There was standing room only in the Garcia Honda Auditorium at UNM’s School of Architecture and Planning for the annual Jeff Harnar Awards presentation and lecture, sponsored by the Thornburg Foundation.

Jurors chose the New Mexico Highlands University Trolley Barn as the winner of the 2019 Jeff Harnar Award for Contemporary Architecture in New Mexico, designed by Baker Architecture + Design. The subtle and sophisticated renovation of the historic building is helping to rejuvenate NMHU’s campus. Baker Architecture + Design, based in Albuquerque, received a $10,000 prize. This is the third time that the firm has won the award.

The New Mexico Highlands University Trolley Barn marks the no. 13 winner of the award, which is given to a contemporary building completed in the last five years. The award honors the late Jeff Harnar, known for his groundbreaking design in contemporary architecture, mostly in Santa Fe.

In addition to the contemporary architecture award, two other categories were also announced: Jeff Harnar Award for Unbuilt Architecture, and the Jeff Harnar Award for Unbuilt Landscape Architecture.

The award for Unbuilt Architecture went to a team of four UNM undergraduate architecture students: W. Martin Joyce, Martin Luna, Jade Sheridan Moore and Jacqueline Smith. The winning project, ‘Marsborial Oasis Simulation System (MOSS),’ imagined the first human settlement on the planet Mars. The design jury considered to the project to be both visionary and practical. 

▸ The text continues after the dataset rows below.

(* ===== verification/Mqtt.v ===== *)
(** * The MQTT client: src/src/mqttClient.h, src/src/mqttClient.cpp

    The thread that reports to the broker: what it publishes for the messages
    of the other threads, when it reconnects, and its counters. Its four timers
    are services of TimerTick.v. The library it talks to, the light sensor, the
    clock and the status document are the interface [MqttWorld]. *)
From S2P Require Import Prelude CLib CommonUtils Inbox TimerTick StatusReport.

(** ** Constants *)
Definition topicPrefix : string := "/officeClock/".
Definition topicLightSensor : string := topicPrefix +:+ "light".
Definition topicDisplayIntensity : string := topicPrefix +:+ "display_intensity".
Definition topicDisplayMode : string := topicPrefix +:+ "display_mode".
Definition topicMotion : string := topicPrefix +:+ "motion".
Definition topicMotionDetected : string := topicPrefix +:+ "last_motion".
Definition topicStatus : string := topicPrefix +:+ "status".

Definition MQTT_BROKER_DEFAULT_IP : string := "192.168.10.238".
Definition MQTT_BROKER_DEFAULT_PORT : Z := 1883.
Definition MQTT_BROKER_DEFAULT_KA : Z := 182.

(** [MOSQ_ERR_SUCCESS] and [MOSQ_ERR_NO_CONN] of <mosquitto.h>. *)
Definition MOSQ_ERR_SUCCESS : Z := 0.
Definition MOSQ_ERR_NO_CONN : Z := 4.

Definition mqttLoopInterval : Z := 445.
Definition periodicReportInterval : Z := (5 * 60 + 13) * 1000.
Definition reconnectDamperInterval : Z := 7 * 1000.
Definition motionDamperInterval : Z := 10 * 60 * 1000.

(** ** The client's information *)

Definition MqttClient_new : MqttClientInfo :=
  mkMqttInfo (Some MQTT_BROKER_DEFAULT_IP) MQTT_BROKER_DEFAULT_PORT MQTT_BROKER_DEFAULT_KA
    false 0 0 0 0 0 0 0 0 0 0.

Definition set_broker (ip : option string) (port ka : Z) (i : MqttClientInfo) : MqttClientInfo :=
  mkMqttInfo ip port ka (mqttBrokerConnected i) (last_loop_rc i) (connectAttempts i) (connects i)
    (disconnects i) (publishes i) (publishedMotions i) (publishesDropped i) (publishCallbacks i)
    (messages i) (mqtt_ticks i).
Definition set_connected (b : bool) (i : MqttClientInfo) : MqttClientInfo :=
  mkMqttInfo (mqttBrokerIp i) (mqttBrokerPort i) (mqttKeepAlive i) b (last_loop_rc i)
    (connectAttempts i) (connects i) (disconnects i) (publishes i) (publishedMotions i)
    (publishesDropped i) (publishCallbacks i) (messages i) (mqtt_ticks i).
Definition set_last_loop_rc (rc : Z) (i : MqttClientInfo) : MqttClientInfo :=
  mkMqttInfo (mqttBrokerIp i) (mqttBrokerPort i) (mqttKeepAlive i) (mqttBrokerConnected i) rc
    (connectAttempts i) (connects i) (disconnects i) (publishes i) (publishedMotions i)
    (publishesDropped i) (publishCallbacks i) (messages i) (mqtt_ticks i).

(** The counters, each an [Int32U]. *)
Inductive MqttCounter :=
  | ConnectAttempts | Connects | Disconnects | Publishes | PublishedMotions | PublishesDropped
  | PublishCallbacks | Messages | Ticks.

#[export] Instance MqttCounter_eq_dec : EqDecision MqttCounter.
Proof. solve_decision. Defined.

Definition increment (c : MqttCounter) (i : MqttClientInfo) : MqttClientInfo :=
  let bump c' v := if decide (c = c') then u32 (v + 1) else v in
  mkMqttInfo (mqttBrokerIp i) (mqttBrokerPort i) (mqttKeepAlive i) (mqttBrokerConnected i)
    (last_loop_rc i) (bump ConnectAttempts (connectAttempts i)) (bump Connects (connects i))
    (bump Disconnects (disconnects i)) (bump Publishes (publishes i))
    (bump PublishedMotions (publishedMotions i)) (bump PublishesDropped (publishesDropped i))
    (bump PublishCallbacks (publishCallbacks i)) (bump Messages (messages i))
    (bump Ticks (mqtt_ticks i)).

(** ** Callbacks of the library *)
Inductive MqttCallback := OnConnect (rc : Z) | OnDisconnect | OnPublish | OnMessage.

Definition mqtt_on_connect (rc : Z) (i : MqttClientInfo) : MqttClientInfo :=
  set_connected (rc =? 0) (increment Connects i).
Definition mqtt_on_disconnect (i : MqttClientInfo) : MqttClientInfo :=
  set_connected false (increment Disconnects i).
Definition mqtt_on_publish (i : MqttClientInfo) : MqttClientInfo := increment PublishCallbacks i.
Definition mqtt_on_message (i : MqttClientInfo) : MqttClientInfo := increment Messages i.

Definition callback (c : MqttCallback) : MqttClientInfo → MqttClientInfo :=
  match c with
  | OnConnect rc => mqtt_on_connect rc
  | OnDisconnect => mqtt_on_disconnect
  | OnPublish => mqtt_on_publish
  | OnMessage => mqtt_on_message
  end.

Definition callbacks (l : list MqttCallback) (i : MqttClientInfo) : MqttClientInfo :=
  foldl (λ i c, callback c i) i l.

(** ** Command line *)

(** [atoi], on a 32-bit [long]. *)
Definition atoi (s : string) : Z :=
  match strto_scan 10 s with
  | None => 0
  | Some (neg, v, _) => (clamp_signed LONG_MIN LONG_MAX neg v).1
  end.

(** [parseParams]: the options [getopt] finds, each with its argument. *)
Definition parse_param (i : MqttClientInfo) (opt : ascii * string) : MqttClientInfo :=
  let '(o, optarg) := opt in
  if decide (o = "M"%char) then set_broker (Some optarg) (mqttBrokerPort i) (mqttKeepAlive i) i
  else if decide (o = "P"%char) then set_broker (mqttBrokerIp i) (atoi optarg) (mqttKeepAlive i) i
  else if decide (o = "K"%char) then set_broker (mqttBrokerIp i) (mqttBrokerPort i) (atoi optarg) i
  else i.

Definition parseParams (options : list (ascii * string)) (i : MqttClientInfo) : MqttClientInfo :=
  foldl parse_param i options.

(** ** What the client asks for *)

(** The calls of libmosquitto, with the callbacks each runs before it returns;
    the light sensor, the time stamp and the status document. *)
Class MqttWorld (W : Type) := {
  mosquitto_publish : string → string → bool → W → Z * list MqttCallback * W;
  mosquitto_loop : W → Z * list MqttCallback * W;
  mosquitto_connect : option string → Z → Z → W → Z * list MqttCallback * W;
  mosquitto_close : W → list MqttCallback * W;
  light_level : W → Z;
  timestamp : W → string * W;
  status_document : MqttClientInfo → W → string * W;
}.

(** A call of [mosquitto_publish]. *)
Record Publication := mkPublication {
  pub_topic : string;
  pub_payload : string;
  pub_retain : bool;
}.

Section client.
Context {W : Type} `{MqttWorld W}.

(** The client and the locals of its thread: the services are the addresses of
    the objects on its stack, [published] and [attempts] what it called. *)
Record MqttThread := mkMqtt {
  mqttClientInfo : MqttClientInfo;
  timerTick : TimerTick;
  timerTickServiceMqttLoop : Z;
  timerTickPeriodicReport : Z;
  timerTickReconnectDamper : Z;
  timerTickMotionDamper : Z;
  readyForTimerTickServiceMessage : bool;
  publishedMotionOn : bool;
  published : list Publication;
  attempts : list (option string * Z * Z);
  mqtt_world : W;
}.
Implicit Types st : MqttThread.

The Unbuilt Landscape Architecture award went to Jared Winchester of Entropic Industries and Cory Greenfield of CampoVerde Architecture, for their project ‘Wilding Towers.’  The project was part of a full-scale fake city for 35,000 people in Lea County, NM. However, the city will not have any inhabitants, but will instead by a site to test driverless vehicles, smart grids and other emerging technologies. The towers consist of a steel frame, compacted earth and seed blocks.  As the blocks are eroded by wind and rain the looser inner seed mix is exposed and allowed to germinate on the surface of the tower and to propagate across the city’s surfaces.

The jury chair and lecturer for this year’s Harnar event was Marc Tsurumaki, a principal at Lewis.Tsurumaki.Lewis (LTL) Architects in New York, NY. LTL has designed award-winning and notable cultural buildings such as the Telluride Center for the Arts in southwestern Colorado and the Arthouse at the Jones Center in Austin, TX. It also designed a variety of academic buildings at Vassar College, Columbia University, New York University, Gallaudet University, Claremont University and the College of Wooster.

John Quale, chair of the Architecture Department at UNM, manages the awards and says the submissions this year were of such consistently high quality, that the jury had a difficult time determining the winners of the three categories.

The Thornburg Foundation financially supports the awards.